Recently, the Wall Street Journal published an article by Meghan Cox Gurdon decrying the state of contemporary young adult literature. To hear Ms. Gurdon tell it YA literature has become little more than a cesspool of sex and violence cultivated by amoral publishers and depraved authors. Oh it's a threatening landscape to be sure; one full of "ever-more-alarming offerings", "hideously distorted portrayals of what life is", and "damage, brutality and losses of the most horrendous kinds".
Now, if that sounds a bit over the top, it is. Gurdon's article is an inflammatory screed of such epic proportions that it almost defies argument. Her accusations, assumptions, and misrepresentations fly so quickly and with such vigor that a rebuttal seems nearly impossible.
Should one strike first at her narrow characterization of YA literature or her tacit approval of censorship? Should opponents spend pages debunking the supposed ill-effects of exposure to "dark stuff" or cite all the instances of "coarse" YA literature actually helping teens? Should Gurdon's comically polemic claims be attacked for their misunderstanding of art or their misunderstanding of free speech? With so much distortion, one scarcely knows where to start? The fact is you'd need an army of contributors to fix all the wrong tangled up in Gurdon's rant.
Fortunately, the web - or more specifically the social media side of the web - has provided just that. Shortly after Gurdon's article was published a torrent of criticism poured down from authors, publishers, librarians, readers, and journalists. Some of this criticism came in the form of Tweets (search #YAsaves on Twitter for a full run), some came in the form of blog posts, and some came in the form of editorials.
Perhaps most inspiring was the sheer breadth of criticism. Watching this plurality of voices dismantle Gurdon's "click-baiting editorial twaddle" from every conceivable angle reaffirmed the belief that the marketplace of ideas still holds some corrective clout.
To really appreciate this spontaneous, crowdsourced rebuttal I've highlighted a few of the most effective responses. For a young adult author's testimonial on the absolutely life-changing power of YA literature, you won't do much better than Laurie Halse Anderson's post "Stuck Between Rage and Compassion".
For an excellent parent's-eye view of the issue, Mary Elizabeth William's Salon piece "Has Young Adult Fiction Become to Dark?" is spot on. Ms Williams gets special credit for coining the term "click-baiting editorial twaddle" (above), and for this most insightful of passages:
I take my kids to the library every week, and I've yet to refuse them anything. Frankly, as a parent I've always been a much bigger hardass about their exposure to the Disney princess-to-sassymouthed teen juggernaut than anything involving abuse or a dystopian future.
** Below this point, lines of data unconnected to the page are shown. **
Lemma filter_unselected_idem (l : list GeneratedImage.t) :
  List.filter (fun img => negb (GeneratedImage.selected img))
    (List.filter (fun img => negb (GeneratedImage.selected img)) l)
  = List.filter (fun img => negb (GeneratedImage.selected img)) l.
Proof.
  induction l as [|img rest IH]; [done|]. simpl.
  destruct (GeneratedImage.selected img) eqn:Hsel; simpl; [done|].
  by rewrite Hsel, IH.
Qed.

Lemma filter_selected_unselected (l : list GeneratedImage.t) :
  List.filter GeneratedImage.selected
    (List.filter (fun img => negb (GeneratedImage.selected img)) l) = [].
Proof.
  induction l as [|img rest IH]; [done|]. simpl.
  destruct (GeneratedImage.selected img) eqn:Hsel; simpl; [done|].
  by rewrite Hsel.
Qed.

(** Deleting the selection removes exactly as many images as were
    selected, leaves none selected, and is without effect when repeated. *)
Theorem deleteSelected_removes_selection (s : App.State) :
  (length (App.images (App.deleteSelected s)) + App.selectedCount s
   = length (App.images s))%nat /\
  App.selectedCount (App.deleteSelected s) = 0%nat /\
  App.deleteSelected (App.deleteSelected s) = App.deleteSelected s.
Proof.
  destruct s as [ready prompt config images status fullscreen].
  unfold App.deleteSelected, App.selectedCount, App.setImages. simpl.
  split; [apply filter_selected_split|]. split.
  - by rewrite filter_selected_unselected.
  - by rewrite filter_unselected_idem.
Qed.

(** [downloadSelected] sets one timer per selected image, in the order
    of the gallery; the k-th fires after 200 k milliseconds and saves
    the image's data under the name made of its timestamp. *)
Theorem downloadSelected_timers (s : App.State) :
  length (App.downloadSelected s) = App.selectedCount s /\
  forall k delay d,
    App.downloadSelected s !! k = Some (delay, d) ->
    delay = Z.of_nat k * 200 /\
    exists img,
      List.filter GeneratedImage.selected (App.images s) !! k = Some img /\
      GeneratedImage.selected img = true /\
      img ∈ App.images s /\
      d = {| App.href := GeneratedImage.base64 img;
             App.download := "neogen-" +:+ pretty (GeneratedImage.timestamp img) +:+ ".png" |}.
Proof.
  unfold App.downloadSelected, App.selectedCount. split; [apply length_imap|].
  intros k delay d Hk. rewrite list_lookup_imap in Hk.
  destruct (List.filter GeneratedImage.selected (App.images s) !! k) as [img|] eqn:Himg;
    [|done].
  simpl in Hk. injection Hk as <- <-. split; [done|].
  exists img. split; [done|].
  apply list_elem_of_lookup_2, list_elem_of_In, filter_In in Himg as [Hin Hsel].
  split; [done|]. split; [by apply list_elem_of_In | done].
Qed.

Lemma downloadSelected_timers_witness :
  let img := {| GeneratedImage.id := "k3j5h7g9d2s4a";
                GeneratedImage.base64 := "data:image/png;base64,QUFB";
                GeneratedImage.prompt := "a cat";
                GeneratedImage.timestamp := 1001;
                GeneratedImage.selected := true;
                GeneratedImage.aspectRatio := "1:1" |} in
  let s := {| App.apiKeyReady := true; App.prompt := ""; 
              App.config := {| GenerationConfig.systemPrompt := "";
                               GenerationConfig.imageCount := 4;
                               GenerationConfig.aspectRatio := "1:1" |};
              App.images := [img; img]; App.status := App.idle;
              App.fullscreenImage := None |} in
  200 = Z.of_nat 1 * 200.
Proof.
  intros img s.
  apply (proj2 (downloadSelected_timers s) 1%nat 200
           {| App.href := "data:image/png;base64,QUFB";
              App.download := "neogen-1001.png" |}).
  reflexivity.
Defined.

(** Two images are saved under the same file name exactly when they
    carry the same timestamp. *)
Theorem download_name_timestamp (a b : GeneratedImage.t) :
  App.download (App.downloadImage a) = App.download (App.downloadImage b)
  <-> GeneratedImage.timestamp a = GeneratedImage.timestamp b.
Proof.
  unfold App.downloadImage. simpl. split.
  - intros Heq. apply (inj (String.app "neogen-")) in Heq.
    apply append_inj_r in Heq. by apply (inj pretty) in Heq.
  - by intros ->.
Qed.

(** A ratio is shown square unless it is one of the five other tokens,
    each of which has a class of its own. *)
Theorem getAspectClass_square (ratio : string) :
  App.getAspectClass ratio = "aspect-square"
  <-> ratio ∉ ["16:9"; "9:16"; "3:4"; "4:3"; "4:5"].
Proof.
  unfold App.getAspectClass.
  destruct (String.eqb_spec ratio "16:9") as [->|?];
    [split; [discriminate | intros H; destruct H; set_solver]|].
  destruct (String.eqb_spec ratio "9:16") as [->|?];
    [split; [discriminate | intros H; destruct H; set_solver]|].
  destruct (String.eqb_spec ratio "3:4") as [->|?];
    [split; [discriminate | intros H; destruct H; set_solver]|].
  destruct (String.eqb_spec ratio "4:3") as [->|?];
    [split; [discriminate | intros H; destruct H; set_solver]|].
  destruct (String.eqb_spec ratio "4:5") as [->|?];
    [split; [discriminate | intros H; destruct H; set_solver]|].
  split; [|done]. intros _.
  repeat (apply not_elem_of_cons; split; [done|]). apply not_elem_of_nil.
Qed.

(** * Properties of the fullscreen viewer *)

Lemma findIndex_NoDup (l : list GeneratedImage.t) (i : nat) (img : GeneratedImage.t) :
  NoDup (GeneratedImage.id <$> l) ->
  l !! i = Some img ->
  App.findIndex (GeneratedImage.id img) l = Some i.
Proof.
  intros Hnd Hi. unfold App.findIndex.
  assert (Hfind : list_find (fun x => GeneratedImage.id x = GeneratedImage.id img) l
                  = Some (i, img)); [|by rewrite Hfind].
  apply list_find_Some. split; [done|]. split; [done|].
  intros j y Hj Hlt Hid.
  assert (j = i); [|lia].
  eapply (NoDup_lookup _ _ _ _ Hnd); rewrite list_lookup_fmap.
  - by rewrite Hj.
  - rewrite Hi. simpl. by rewrite Hid.
Qed.

Lemma findIndex_Some (l : list GeneratedImage.t) (id : string) (i : nat) :
  App.findIndex id l = Some i -> (i < length l)%nat.
Proof.
  unfold App.findIndex. destruct (list_find _ l) as [[j x]|] eqn:Hfind; [|done].
  intros [= <-]. apply list_find_Some in Hfind as (Hj & _). by eapply lookup_lt_Some.
Qed.

Lemma navigate_shows_image (direction : Z) (s : App.State)
    (current : GeneratedImage.t) :
  App.fullscreenImage s = Some current ->
  exists img,
    App.fullscreenImage (App.navigateFullscreen direction s) = Some img /\
    (img ∈ App.images s \/
     (img = current /\ GeneratedImage.id current ∉ GeneratedImage.id <$> App.images s)).
Proof.
  intros Hcur. unfold App.navigateFullscreen. rewrite Hcur.
  destruct (App.findIndex (GeneratedImage.id current) (App.images s)) as [i|] eqn:Hfind.
  - apply findIndex_Some in Hfind. cbv zeta.
    match goal with |- context [App.at_index _ ?t] => set (target := t) end.
    assert (Hwrap : exists j : nat,
               (j < length (App.images s))%nat /\ target = Z.of_nat j).
    { subst target.
      destruct (Z.ltb_spec (Z.of_nat i + direction) 0).
      - destruct (Z.geb_spec (Z.of_nat (length (App.images s)) - 1)
                             (Z.of_nat (length (App.images s)))); [lia|].
        exists (Z.to_nat (Z.of_nat (length (App.images s)) - 1)). split; lia.
      - destruct (Z.geb_spec (Z.of_nat i + direction)
                             (Z.of_nat (length (App.images s)))).
        + exists 0%nat. split; lia.
        + exists (Z.to_nat (Z.of_nat i + direction)). split; lia. }
    destruct Hwrap as (j & Hj & ->).
    destruct (lookup_lt_is_Some_2 (App.images s) j Hj) as [img Himg].
    exists img. simpl. unfold App.at_index.
    destruct (Z.ltb_spec (Z.of_nat j) 0); [lia|]. rewrite Nat2Z.id.
    split; [done|]. left. by eapply list_elem_of_lookup_2.
  - exists current. split; [done|]. right. split; [done|].
    intros (img & Hid & Hin)%list_elem_of_fmap.
    unfold App.findIndex in Hfind.
    destruct (list_find _ (App.images s)) eqn:Hnone; [done|].
    apply list_find_None in Hnone. rewrite Forall_forall in Hnone.
    by apply (Hnone img Hin).
Qed.

(** Navigation never closes the viewer and never shows a missing image:
    for every step, also one larger than the gallery, the viewer shows
    an image of the gallery afterwards, or the image it showed when that
    image is no longer in the gallery. *)
Theorem navigateFullscreen_stays_open (direction : Z) (s : App.State)
    (current : GeneratedImage.t) :
  App.fullscreenImage s = Some current ->
  exists img,
    App.fullscreenImage (App.navigateFullscreen direction s) = Some img /\
    (img ∈ App.images s \/
     (img = current /\ GeneratedImage.id current ∉ GeneratedImage.id <$> App.images s)).
Proof. apply navigate_shows_image. Qed.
Barry Lyga gets special mention for his response "On the WSJ, YA, and Art". Not only did Barry see fit to pepper his rebuttal with multiple f-bombs, he also was among the first to point out the hypocrisy of the Wall Street Journal (that bastion of free-market fundamentalism) publishing an editorial that's premised on the notion that markets might not always provide desirable outcomes.
As a way of demonstrating the breadth of YA literature, the YA-5 have posted a list of titles for parents who'd prefer steering their kids away from books with darker themes. "An Open Letter to a Frightened Mother and Her Bookless Teen" is a great place to start for anyone looking for more positive teen fiction. Remember though that this list is just the tip of the iceberg. Any Teen or Young Adult librarian can recommend dozens more similar books.
Finally, one of the most impassioned responses to Gurdon's editorial comes from the teen blogger and self-avowed book lover Emma in her post "There are Whole Lives in These Bookshelves". Emma not only argues in defense of the darker realities in teen fiction, she also calls out Gurdon for her censorial rhetoric. It's enough to make you believe the problem might not be with well-read teens and the books they read after all.